18. The data center of claim 15 for use with a plurality of network interconnection devices wherein the first network interconnection device is coupled to a subsequent network interconnection device, and the first network interconnection device further comprises:
an output port to transmit another data packet over another network channel from the first network interconnection device to the subsequent network interconnection device;
another timer associated with the output port to determine another channel latency between transmission of the other data packet from the first network interconnection device and receipt of another acknowledgement signal transmitted from the subsequent interconnection device; and
another channel buffer based at least in part on the other channel latency.
19. The data center of claim 18, wherein the first network interconnection device is to send another transmission to the subsequent network interconnection device, and the first network interconnection device further comprises:
a watchdog timer to detect an error if another acknowledgement signal is not received in response to the other transmission by the first network interconnection device within a time period based at least in part on the other channel latency.

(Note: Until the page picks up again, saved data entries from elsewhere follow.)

Lemma from_probing rest i (Hrest : forall col, at_ col = Sampling rest -> AgentSafety.Inv (agent (cl col)) -> Reaches col) :
  forall n col, at_ col = Probing i rest -> probe_rank (probes (agent (cl col)) !! i) = n ->
  AgentSafety.Inv (agent (cl col)) -> Reaches col.
Proof.
  induction n as [n IH] using lt_wf_ind. intros col Ha Hn I.
  destruct (probes (agent (cl col)) !! i) as [p|] eqn:Ep.
  - apply (Reaches_client (EvAgent (probe_event i p)) col I).
    { unfold expire. rewrite Ha, Ep. by destruct p. }
    { by destruct p. }
    intros w os E I'. cbn [AgentControl.cstep] in E.
    assert (Hel : elsewhere (cl col) (probe_event i p) = true) by by destruct p. rewrite Hel in E.
    destruct (step other parse (agent (cl col)) (probe_event i p)) as [[a o]|] eqn:Es; [|done].
    cbn in E. injection E as <- <-. apply (probe_nearer i p) in Es; [|done].
    eapply (IH (probe_rank (probes a !! i))); [by rewrite <- Hn|done|done|done].
  - apply (Reaches_goto (Sampling rest)).
    + unfold expire. by rewrite Ha, Ep.
    + unfold collect_step. by rewrite Ha, Ep.
    + by apply Hrest.
Qed.

Lemma unused_new col : pings (agent (cl col)) !! unused col = None /\ probes (agent (cl col)) !! unused col = None.
Proof.
  pose proof (is_fresh (dom (pings (agent (cl col))) ∪ dom (probes (agent (cl col))))) as H. unfold unused.
  split; apply not_elem_of_dom; set_solver.
Qed.
(** ** Calls in flight *)

Lemma postedWhileUploading_quiet (s : Lifecycle) (log : list Effect) :
  requests log = [] -> postedWhileUploading s log.
Proof.
  revert s. induction log as [|e log IH]; intros s Hq; [exact I|].
  destruct e; cbn [requests] in Hq; try discriminate;
    cbn [postedWhileUploading]; apply IH; exact Hq.
Qed.

Lemma postedWhileUploading_app (s : Lifecycle) (l1 l2 : list Effect) :
  postedWhileUploading s l1 -> requests l2 = [] ->
  postedWhileUploading s (l1 ++ l2).
Proof.
  revert s. induction l1 as [|e l1 IH]; intros s H1 H2.
  - apply postedWhileUploading_quiet. exact H2.
  - destruct e; cbn [app postedWhileUploading] in *;
      try (apply IH; assumption).
    destruct H1 as [Hs H1]. split; [exact Hs | apply IH; assumption].
Qed.

Lemma sendChunks_posted_while_uploading clientId chunked f N
    (rounds i : nat) (d : string) :
  Z.of_nat i + Z.of_nat rounds = N ->
  postedWhileUploading uploading
    (fst (sendChunks clientId chunked f N rounds (Z.of_nat i) d)).
Proof.
  revert i d. induction rounds as [|n IH]; intros i d HN; [exact I|].
  cbn [sendChunks].
  destruct (chunked (Z.of_nat i)) as [d0|detail|].
  - replace (Z.of_nat i + 1) with (Z.of_nat (S i)) by lia.
    destruct (Z.of_nat i =? N - 1) eqn:E.
    + apply Z.eqb_eq in E. assert (n = 0%nat) by lia. subst n.
      cbn. split; [reflexivity | exact I].
    + specialize (IH (S i) (JS.or_else d0 d) ltac:(lia)).
      destruct (sendChunks clientId chunked f N n (Z.of_nat (S i))
                  (JS.or_else d0 d)) as [rest final].
      cbn [fst app postedWhileUploading chunkUploaded status] in *.
      split; [reflexivity | exact IH].
  - cbn. split; [reflexivity | exact I].
  - cbn. split; [reflexivity | exact I].
Qed.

20. The data center of claim 19, wherein the first network interconnection device is to resend at least one data packet of the other transmission from the output port to the subsequent network interconnection device when the error is detected.
21. The data center of claim 19, wherein the first network interconnection device is to resend at least one data packet of the other transmission using an alternate output port when the error is detected.
22. The data center of claim 21, wherein the first network interconnection device is to resend at least one data packet of the other transmission using the alternate output port when the error is detected after attempting to resend the least one data packet of the other transmission to the subsequent network interconnection device a predetermined number of times using the output port.
23. The data center of claim 22, wherein the first network interconnection device is to resend at least one data packet of the other transmission to a different subsequent network interconnection device using an alternate output port when the error is detected.
24. The data center of claim 15 for use with a plurality of network channels to connect the first network interconnection device to a plurality of subsequent network interconnection devices, wherein the first network interconnection device comprises:
the latency timer is to determine a plurality of channel latencies corresponding to the plurality of network channels by transmitting a data packet over each of the plurality of network channels to the plurality of subsequent network interconnection devices and receiving a plurality of acknowledgement signals from the plurality of subsequent network interconnection devices;
implement a respective channel buffer for each of the plurality of network channels based at least in part on a respective one of the plurality of channel latencies;
implement a respective watchdog timer for each of the plurality of network channels to detect an error if another acknowledgement signal is not received over the particular network channel in response to the other transmission within a time period based on one of the plurality of channel latencies corresponding to the particular network channel; and
send another transmission to a particular one of the plurality of subsequent network interconnection devices over a particular one of the plurality of network channels using the respective watchdog timer for the particular one of the plurality of network channels.
25. The data center of claim 24, wherein a buffer size of the different channel buffer for each of the plurality of network channels is determined at least in part on a physical length of the respective network channel.